_Work item_
Give an exact copy of the data that follows.

* * * *

Lemma new_leaf_tree s r :
  r ≠ 0 → (0 < pool_room)%nat →
  tree_of (s <| nodes := {[r := Leaf (raw_leaf slots (epoch s) 0 0)]} |> <| root := r |> <| split_node := 0 |>) 0 (TLeaf r []) ∅.
Proof.
  intros Hr Hp. destruct (new_leaf_ok (K:=K) (V:=V) slots (S:=bt) (epoch s)) as [_ Hok]. split; [split|]; simpl.
  - done.
  - rewrite <- insert_empty. apply exact_alloc; [apply lookup_empty|done|done|].
    split; [constructor|set_solver|intros p [x Hx]; by rewrite lookup_empty in Hx|set_solver].
  - split; [|done]. unfold link. by rewrite lookup_singleton_eq.
  - split_and!; [done|constructor|set_solver|lia].
  - done.
  - rewrite map_size_singleton. lia.
  - intros k v. rewrite lookup_empty. set_solver.
Qed.
Lemma insert_wp s m entry :
  repr s m →
  wp (insert slots pool_room fresh entry) (full_pool pool_room (2 * size (nodes s) + 3))
    (λ r s', inserted m entry r s') s.
Proof.
  unfold insert. intros [[Hs ->]|(N & t & Ht)].
  - rewrite wp_bind, wp_get, wp_bind. assert (root s = 0) as Hr by (by rewrite Hs). rewrite Hr. cbn [when Z.eqb].
    destruct (new_leaf_ok (K:=K) (V:=V) slots (S:=bt) (epoch s)) as [Hnew _]. rewrite (wp_bind_returns _ _ _ _ _ _ Hnew).
    apply wp_allocate; [done|lia|]. cbv zeta. intros _ Hf Hp. rewrite wp_bind, wp_get, wp_bind, wp_assert.
    cbn [assign_member]. simpl. rewrite (proj2 (Z.eqb_neq _ _) Hf). simpl.
    assert (nodes s = ∅) as Hn by (by rewrite Hs). rewrite Hn, map_size_empty in Hp |- *.
    pose proof (new_leaf_tree s (fresh ∅)) as Hnl. rewrite Hn in Hf. specialize (Hnl Hf Hp).
    assert (split_node s = 0) as Hsp by (by rewrite Hs). simpl in Hnl. rewrite insert_empty, Hsp.
    eapply wp_mono; [by eapply insert_descend_wp|intros ?; apply full_pool_mono|by intros ? ? [? _]].
    simpl. rewrite map_size_singleton. lia.
  - pose proof Ht as [Hi _]. rewrite wp_bind, wp_get, wp_bind, (inv_root_not_null _ _ _ _ _ Hi). cbn [when]. rewrite wp_ret.
    rewrite wp_bind, wp_get, wp_bind, wp_assert, (inv_root_not_null _ _ _ _ _ Hi). simpl.
    eapply wp_mono; [by eapply insert_descend_wp|intros ?; apply full_pool_mono|by intros ? ? [? _]].
    pose proof (cells_height _ _ _ _ _ (iv_wf _ _ _ _ _ Hi)) as Hh. rewrite <- (exact_size _ _ _ (iv_exact _ _ _ _ _ Hi)) in Hh. lia.
Qed.
End insert.
(* ===== verification/PmemDS.v ===== *)
(** The application library on persistent memory (pmemds/src/pmemds.cc and the
    engines under pmemds/src): the request and response words, the engines and the
    routing of requests to them.

    The B-tree engine runs on the tree of BTree.v.  The other containers are PMDK's
    hash maps, used through [Container], whose laws are what a map does.  [objs] are
    the contents of pools, [disk] the pool a path names, [engine_map] the engines that
    are open; each engine's pool is shared with its file. *)

From stdpp Require Import strings pretty.
From S2P Require Import Prelude BTree BTreeEngine PriorityQueue.

(** ** Requests and responses *)
Definition MAX_VAL_LENGTH : Z := 16.
Definition MAX_PARTITIONS : Z := 4.
Definition NTOP_K : Z := 8.
Definition MAX_NODES : Z := 15066954.

Inductive opnames :=
| OPEN | CLOSE | CREATE_DS | CLOSE_DS | REMOVE_DS | GET | PUT | DELETE | INSERT | INCREASE_PRIO
| DECREASE_PRIO | GET_TOPK | ADD_EDGE | REMOVE_EDGE | ADD_NODE | REMOVE_NODE | VERTEX_OUTDEGREE
| INCIDENT_TRIANGLES.
Definition op_code (o : opnames) : Z :=
  match o with
  | OPEN => 0 | CLOSE => 1 | CREATE_DS => 2 | CLOSE_DS => 3 | REMOVE_DS => 4 | GET => 5 | PUT => 6
  | DELETE => 7 | INSERT => 8 | INCREASE_PRIO => 9 | DECREASE_PRIO => 10 | GET_TOPK => 11
  | ADD_EDGE => 12 | REMOVE_EDGE => 13 | ADD_NODE => 14 | REMOVE_NODE => 15 | VERTEX_OUTDEGREE => 16
  | INCIDENT_TRIANGLES => 17
  end.
Inductive dstypes :=
| SORTED_BTREE | CONCURRENT_HASHMAP | SHARDED_HASHMAP | SHARDED_PRIORITY_QUEUE | ADJACENCY_VECTOR
| VECTOR.
Definition type_code (t : dstypes) : Z :=
  match t with
  | SORTED_BTREE => 0 | CONCURRENT_HASHMAP => 1 | SHARDED_HASHMAP => 2 | SHARDED_PRIORITY_QUEUE => 3
  | ADJACENCY_VECTOR => 4 | VECTOR => 5
  end.
Definition FAILED : Z := 255.
Definition OK : Z := 0.
Definition NOT_FOUND : Z := 1.
Definition INVALID_OP : Z := 2.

* * * *

_Response_
Lemma new_leaf_tree s r :
  r ≠ 0 → (0 < pool_room)%nat →
  tree_of (s <| nodes := {[r := Leaf (raw_leaf slots (epoch s) 0 0)]} |> <| root := r |> <| split_node := 0 |>) 0 (TLeaf r []) ∅.
Proof.
  intros Hr Hp. destruct (new_leaf_ok (K:=K) (V:=V) slots (S:=bt) (epoch s)) as [_ Hok]. split; [split|]; simpl.
  - done.
  - rewrite <- insert_empty. apply exact_alloc; [apply lookup_empty|done|done|].
    split; [constructor|set_solver|intros p [x Hx]; by rewrite lookup_empty in Hx|set_solver].
  - split; [|done]. unfold link. by rewrite lookup_singleton_eq.
  - split_and!; [done|constructor|set_solver|lia].
  - done.
  - rewrite map_size_singleton. lia.
  - intros k v. rewrite lookup_empty. set_solver.
Qed.
Lemma insert_wp s m entry :
  repr s m →
  wp (insert slots pool_room fresh entry) (full_pool pool_room (2 * size (nodes s) + 3))
    (λ r s', inserted m entry r s') s.
Proof.
  unfold insert. intros [[Hs ->]|(N & t & Ht)].
  - rewrite wp_bind, wp_get, wp_bind. assert (root s = 0) as Hr by (by rewrite Hs). rewrite Hr. cbn [when Z.eqb].
    destruct (new_leaf_ok (K:=K) (V:=V) slots (S:=bt) (epoch s)) as [Hnew _]. rewrite (wp_bind_returns _ _ _ _ _ _ Hnew).
    apply wp_allocate; [done|lia|]. cbv zeta. intros _ Hf Hp. rewrite wp_bind, wp_get, wp_bind, wp_assert.
    cbn [assign_member]. simpl. rewrite (proj2 (Z.eqb_neq _ _) Hf). simpl.
    assert (nodes s = ∅) as Hn by (by rewrite Hs). rewrite Hn, map_size_empty in Hp |- *.
    pose proof (new_leaf_tree s (fresh ∅)) as Hnl. rewrite Hn in Hf. specialize (Hnl Hf Hp).
    assert (split_node s = 0) as Hsp by (by rewrite Hs). simpl in Hnl. rewrite insert_empty, Hsp.
    eapply wp_mono; [by eapply insert_descend_wp|intros ?; apply full_pool_mono|by intros ? ? [? _]].
    simpl. rewrite map_size_singleton. lia.
  - pose proof Ht as [Hi _]. rewrite wp_bind, wp_get, wp_bind, (inv_root_not_null _ _ _ _ _ Hi). cbn [when]. rewrite wp_ret.
    rewrite wp_bind, wp_get, wp_bind, wp_assert, (inv_root_not_null _ _ _ _ _ Hi). simpl.
    eapply wp_mono; [by eapply insert_descend_wp|intros ?; apply full_pool_mono|by intros ? ? [? _]].
    pose proof (cells_height _ _ _ _ _ (iv_wf _ _ _ _ _ Hi)) as Hh. rewrite <- (exact_size _ _ _ (iv_exact _ _ _ _ _ Hi)) in Hh. lia.
Qed.
End insert.
(* ===== verification/PmemDS.v ===== *)
(** The application library on persistent memory (pmemds/src/pmemds.cc and the
    engines under pmemds/src): the request and response words, the engines and the
    routing of requests to them.

    The B-tree engine runs on the tree of BTree.v.  The other containers are PMDK's
    hash maps, used through [Container], whose laws are what a map does.  [objs] are
    the contents of pools, [disk] the pool a path names, [engine_map] the engines that
    are open; each engine's pool is shared with its file. *)

From stdpp Require Import strings pretty.
From S2P Require Import Prelude BTree BTreeEngine PriorityQueue.

(** ** Requests and responses *)
Definition MAX_VAL_LENGTH : Z := 16.
Definition MAX_PARTITIONS : Z := 4.
Definition NTOP_K : Z := 8.
Definition MAX_NODES : Z := 15066954.

Inductive opnames :=
| OPEN | CLOSE | CREATE_DS | CLOSE_DS | REMOVE_DS | GET | PUT | DELETE | INSERT | INCREASE_PRIO
| DECREASE_PRIO | GET_TOPK | ADD_EDGE | REMOVE_EDGE | ADD_NODE | REMOVE_NODE | VERTEX_OUTDEGREE
| INCIDENT_TRIANGLES.
Definition op_code (o : opnames) : Z :=
  match o with
  | OPEN => 0 | CLOSE => 1 | CREATE_DS => 2 | CLOSE_DS => 3 | REMOVE_DS => 4 | GET => 5 | PUT => 6
  | DELETE => 7 | INSERT => 8 | INCREASE_PRIO => 9 | DECREASE_PRIO => 10 | GET_TOPK => 11
  | ADD_EDGE => 12 | REMOVE_EDGE => 13 | ADD_NODE => 14 | REMOVE_NODE => 15 | VERTEX_OUTDEGREE => 16
  | INCIDENT_TRIANGLES => 17
  end.
Inductive dstypes :=
| SORTED_BTREE | CONCURRENT_HASHMAP | SHARDED_HASHMAP | SHARDED_PRIORITY_QUEUE | ADJACENCY_VECTOR
| VECTOR.
Definition type_code (t : dstypes) : Z :=
  match t with
  | SORTED_BTREE => 0 | CONCURRENT_HASHMAP => 1 | SHARDED_HASHMAP => 2 | SHARDED_PRIORITY_QUEUE => 3
  | ADJACENCY_VECTOR => 4 | VECTOR => 5
  end.
Definition FAILED : Z := 255.
Definition OK : Z := 0.
Definition NOT_FOUND : Z := 1.
Definition INVALID_OP : Z := 2.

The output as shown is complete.